● **Task directions**:
Transcribe the records below exactly, from their first line through the line containing "destruct (bmul b0". Omit every line after it.

(Collected data)

Lemma get_token_balance_returns amp bs inv i :
  u256 amp -> Forall u256 bs -> u256 inv -> (i < length bs)%nat ->
  returns (get_token_balance_given_invariant_and_all_other_balances amp bs inv i)
    (fun r => forall v, r = Ok v -> u256 v).
Proof.
  intros Ha Hbs Hinv Hi. unfold get_token_balance_given_invariant_and_all_other_balances.
  pose proof (Nat2Z.is_nonneg (length bs)). set (n := Z.of_nat (length bs)) in *.
  destruct bs as [|b0 bs]; [simpl in Hi; lia|].
  assert (u256 b0 /\ Forall u256 bs) as [Hb0 Htl] by (by apply Forall_cons).
  destruct (lookup_lt_is_Some_2 (b0 :: bs) i Hi) as [t Ht].
  assert (u256 t) by (eapply Forall_lookup_1 in Ht; [|exact Hbs]; done).
  assert (u256 AMP_PRECISION) by (apply u256_small; unfold AMP_PRECISION; lia).
  destruct (bmul amp n) as [at_|] eqn:?; cbn [comp_rbind]; [|done].
  cbn [lookup list_lookup expect comp_bind tail].
  destruct (bmul b0 n) as [p|] eqn:?; cbn [comp_rbind]; [|done]. bal_ranges.
  destruct (p_d_and_sum bs n inv p b0) as [[pd s]|] eqn:Hps; cbn [comp_rbind]; [|done].
  apply p_d_and_sum_u256 in Hps as [Hpd Hs]; [|done..]. simpl in Hpd, Hs.
  rewrite Ht. cbn [expect comp_bind].
  assert (u256 (wrapping_sub s t)).
  { unfold u256, wrapping_sub. apply Z.mod_pos_bound. lia. }
  set (s' := wrapping_sub s t) in *. clearbody s'.
  destruct (bmul inv inv) as [inv2|] eqn:?; cbn [comp_rbind]; [|done].
  destruct (bmul at_ pd) as [ap|] eqn:?; cbn [comp_rbind]; [|done].
  destruct (bdiv_up inv2 ap) as [c0|] eqn:?; cbn [comp_rbind]; [|done].
  destruct (bmul c0 AMP_PRECISION) as [c1|] eqn:?; cbn [comp_rbind]; [|done].
  destruct (bmul c1 t) as [c|] eqn:?; cbn [comp_rbind]; [|done].
  destruct (bdiv_down inv at_) as [e0|] eqn:?; cbn [comp_rbind]; [|done].
  destruct (bmul e0 AMP_PRECISION) as [e1|] eqn:?; cbn [comp_rbind]; [|done].
  destruct (badd s' e1) as [e|] eqn:?; cbn [comp_rbind]; [|done].
  destruct (badd inv2 c) as [num|] eqn:?; cbn [comp_rbind]; [|done].
  destruct (badd inv e) as [den|] eqn:?; cbn [comp_rbind]; [|done].
  destruct (bdiv_up num den) as [tb|] eqn:?; cbn [comp_rbind]; [|done]. bal_ranges.
  match goal with |- returns (newton ?n ?st ?e ?v) _ =>
    destruct (newton_spec n st e v) as (r & Hr & _); rewrite Hr end.
  intros v ->. eapply newton_u256; [| |exact Hr]; [|done]. intros x y Hx. by apply balance_step_u256.
Qed.

(** ** The swap functions *)
Lemma calc_out_returns amp bs i o amt :
  u256 amp -> Forall u256 bs -> u256 amt ->
  returns (calc_out_given_in amp bs i o amt) (fun r =>
    forall v, r.1 = Ok v -> r.2 = bs /\ exists b, bs !! o = Some b /\ 0 <= v < b).
Proof.
  intros Ha Hbs Hamt. unfold calc_out_given_in.
  destruct (Nat.leb_spec (length bs) o); [done|]. destruct (Nat.leb_spec (length bs) i); [done|].
  cbn [orb]. eapply returns_bind; [by apply calculate_invariant_returns|].
  intros [inv|e] Hinv; [|done]. specialize (Hinv inv eq_refl).
  destruct (lookup_lt_is_Some_2 bs i) as [bi Hbi]; [lia|].
  destruct (lookup_lt_is_Some_2 bs o) as [bo Hbo]; [lia|].
  pose proof (Forall_lookup_1 _ _ _ _ Hbs Hbi). rewrite Hbi. cbn [expect comp_bind].
  destruct (Bfp_add bi amt) as [bi'|] eqn:Hadd; [|done].
  assert (u256 bi') by (eapply (badd_u256 bi amt); [bal_side..|done]).
  apply Bfp_add_Ok in Hadd as [-> Hmax].
  eapply returns_bind; [apply get_token_balance_returns; [done|by apply Forall_insert|done|]|].
  { by rewrite length_insert. }
  intros [fin|e] Hfin; [|done]. specialize (Hfin fin eq_refl).
  rewrite list_lookup_insert_eq by lia. cbn [expect comp_bind].
  rewrite (proj2 (Bfp_sub_Ok (bi + amt) amt bi)) by (unfold u256 in *; lia). cbn [ok expect comp_bind].
  rewrite list_insert_insert_eq, (list_insert_id bs i bi) by done.
  rewrite Hbo. cbn [expect comp_bind]. intros v Hv. simpl in Hv. split; [done|].
  exists bo. split; [done|]. rust_inv.
  repeat match goal with K : Bfp_sub _ _ = Ok _ |- _ => apply Bfp_sub_Ok in K as [-> ?] end.
  unfold u256 in *. lia.
Qed.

● **Exercise output**:
Lemma get_token_balance_returns amp bs inv i :
  u256 amp -> Forall u256 bs -> u256 inv -> (i < length bs)%nat ->
  returns (get_token_balance_given_invariant_and_all_other_balances amp bs inv i)
    (fun r => forall v, r = Ok v -> u256 v).
Proof.
  intros Ha Hbs Hinv Hi. unfold get_token_balance_given_invariant_and_all_other_balances.
  pose proof (Nat2Z.is_nonneg (length bs)). set (n := Z.of_nat (length bs)) in *.
  destruct bs as [|b0 bs]; [simpl in Hi; lia|].
  assert (u256 b0 /\ Forall u256 bs) as [Hb0 Htl] by (by apply Forall_cons).
  destruct (lookup_lt_is_Some_2 (b0 :: bs) i Hi) as [t Ht].
  assert (u256 t) by (eapply Forall_lookup_1 in Ht; [|exact Hbs]; done).
  assert (u256 AMP_PRECISION) by (apply u256_small; unfold AMP_PRECISION; lia).
  destruct (bmul amp n) as [at_|] eqn:?; cbn [comp_rbind]; [|done].
  cbn [lookup list_lookup expect comp_bind tail].
  destruct (bmul b0 n) as [p|] eqn:?; cbn [comp_rbind]; [|done]. bal_ranges.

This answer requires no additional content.